January 20th. You might receive this copy before or after, but it is planned to launch the new Acumen website on that date. Thank you to everyone who has contributed: firstly the Arts Council who have supported the project, then Danielle Hope, the advisory editor, who helped with both the ACE application and the design, and last but not least, you the readers who filled in the questionnaire and sent in your comments. I hope you find the new site easier to read and navigate, but if you have problems, I trust you will let us know.
However, to make the site exciting I need your involvement. I need poets with poems in any issue to send us news of their publications or readings. I can’t use all simultaneously for the four months any issue is current, but a mention will be used in the ‘news and events’ pages. Also please look in the new shop. There you can find all the Acumen Publications for sale, and hopefully buy those in which you are interested. Young poets: send in your poems for use on these on-line pages.

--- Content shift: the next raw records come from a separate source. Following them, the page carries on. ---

(** X2: GetPrimeExponent(N, p) loops forever, whatever the number of
    turns allowed, exactly when p is 1 and N exceeds 1. *)
Theorem GetPrimeExponent_diverges (N p : Z) :
  (forall fuel, GetPrimeExponent_fuel fuel N p = OutOfFuel)
  <-> (p = 1%Z /\ (1 < N)%Z).
Proof.
split=> [forever | [-> lt_1N] fuel]; last exact: GetPrimeExponent_by1.
have:= forever (Z.to_nat N).+1; rewrite -/(GetPrimeExponent N p).
case: (Z.le_gt_cases N 1) => [le_N1 | lt_1N].
  by rewrite GetPrimeExponent_at_most1.
case: (Z.le_gt_cases 2 p) => [le_2p | lt_p2]; first by rewrite GetPrimeExponent_Z.
case: (Z.eq_dec p 0) => [-> | ne_p0]; first by rewrite GetPrimeExponent_by0.
case: (Z.eq_dec p 1) => [-> // | ne_p1].
by have [|-> _] := @GetPrimeExponent_by_negative N p lt_1N; first by lia.
Qed.

(** X3: with a negative p and N > 1, GetPrimeExponent(N, p) stops after
    one turn and returns the negative quotient N / p. *)
Theorem GetPrimeExponent_negative (N p : Z) :
  (1 < N)%Z -> (p < 0)%Z ->
  GetPrimeExponent N p = Done (N / p)%Z /\ (N / p < 0)%Z.
Proof. exact: GetPrimeExponent_by_negative. Qed.

Lemma GetPrimeExponent_negative_witness :
  GetPrimeExponent 7 (-2) = Done (7 / -2)%Z /\ (7 / -2 < 0)%Z.
Proof. apply: (GetPrimeExponent_negative (N := 7) (p := -2)); lia. Defined.

(** X4: for 2 <= p, GetPrimeExponent(N, p) is floor(N/p) plus
    GetPrimeExponent(floor(N/p), p), for every N >= 0. *)
Theorem GetPrimeExponent_recurrence (N p : Z) :
  (0 <= N)%Z -> (2 <= p)%Z ->
  exists e,
    GetPrimeExponent (N / p) p = Done e
    /\ GetPrimeExponent N p = Done (N / p + e)%Z.
Proof.
move=> le_0N le_2p; have lt_1q: 1 < Z.to_nat p by nat_lia.
exists (Z.of_nat (floor_sum (Z.to_nat p) (Z.to_nat (N / p)))).
rewrite !GetPrimeExponent_Z //; split=> //; congr Done.
rewrite [in LHS]floor_sum_rec // Nat2Z.inj_add Z_of_nat_div !Z2Nat.id //; try lia.
rewrite Z2Nat.inj_div //; try lia.
have ->: (Z.to_nat N / Z.to_nat p)%coq_nat = Z.to_nat N %/ Z.to_nat p.
  by apply: Nat2Z.inj; rewrite Z_of_nat_div Nat2Z.inj_div.
by [].
Qed.

Lemma GetPrimeExponent_recurrence_witness :
  exists e,
    GetPrimeExponent (10 / 2) 2 = Done e
    /\ GetPrimeExponent 10 2 = Done (10 / 2 + e)%Z.
Proof. apply: (GetPrimeExponent_recurrence (N := 10) (p := 2)); lia. Defined.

And not just your poems, but also your ideas, comments, views on other poets. This way we can keep an active site. And so to this issue: well, Stan Frith certainly stirred up −and divided − the readers. There are those who thought he was spot-on, and those who thought he was nothing but a dinosaur! Some interesting comments on both sides of the argument in the Responses pages. Then there is John Snelling’s serious article on poetry and his rather tongue-in-cheek poem which follows; again two sides to poetry. Poetry is a very catch-all word encompassing everything from standup performance poetry to the poems best read and studied in solitude. Acumen and Torbay Poetry Festival does try to give a fair selection from across the board. However, performance poetry is often lost on the page without the performer and very dense poetry is often skipped over in a magazine but read and appreciated in a volume of verse. Acumen tries to reach as far as it can in each direction.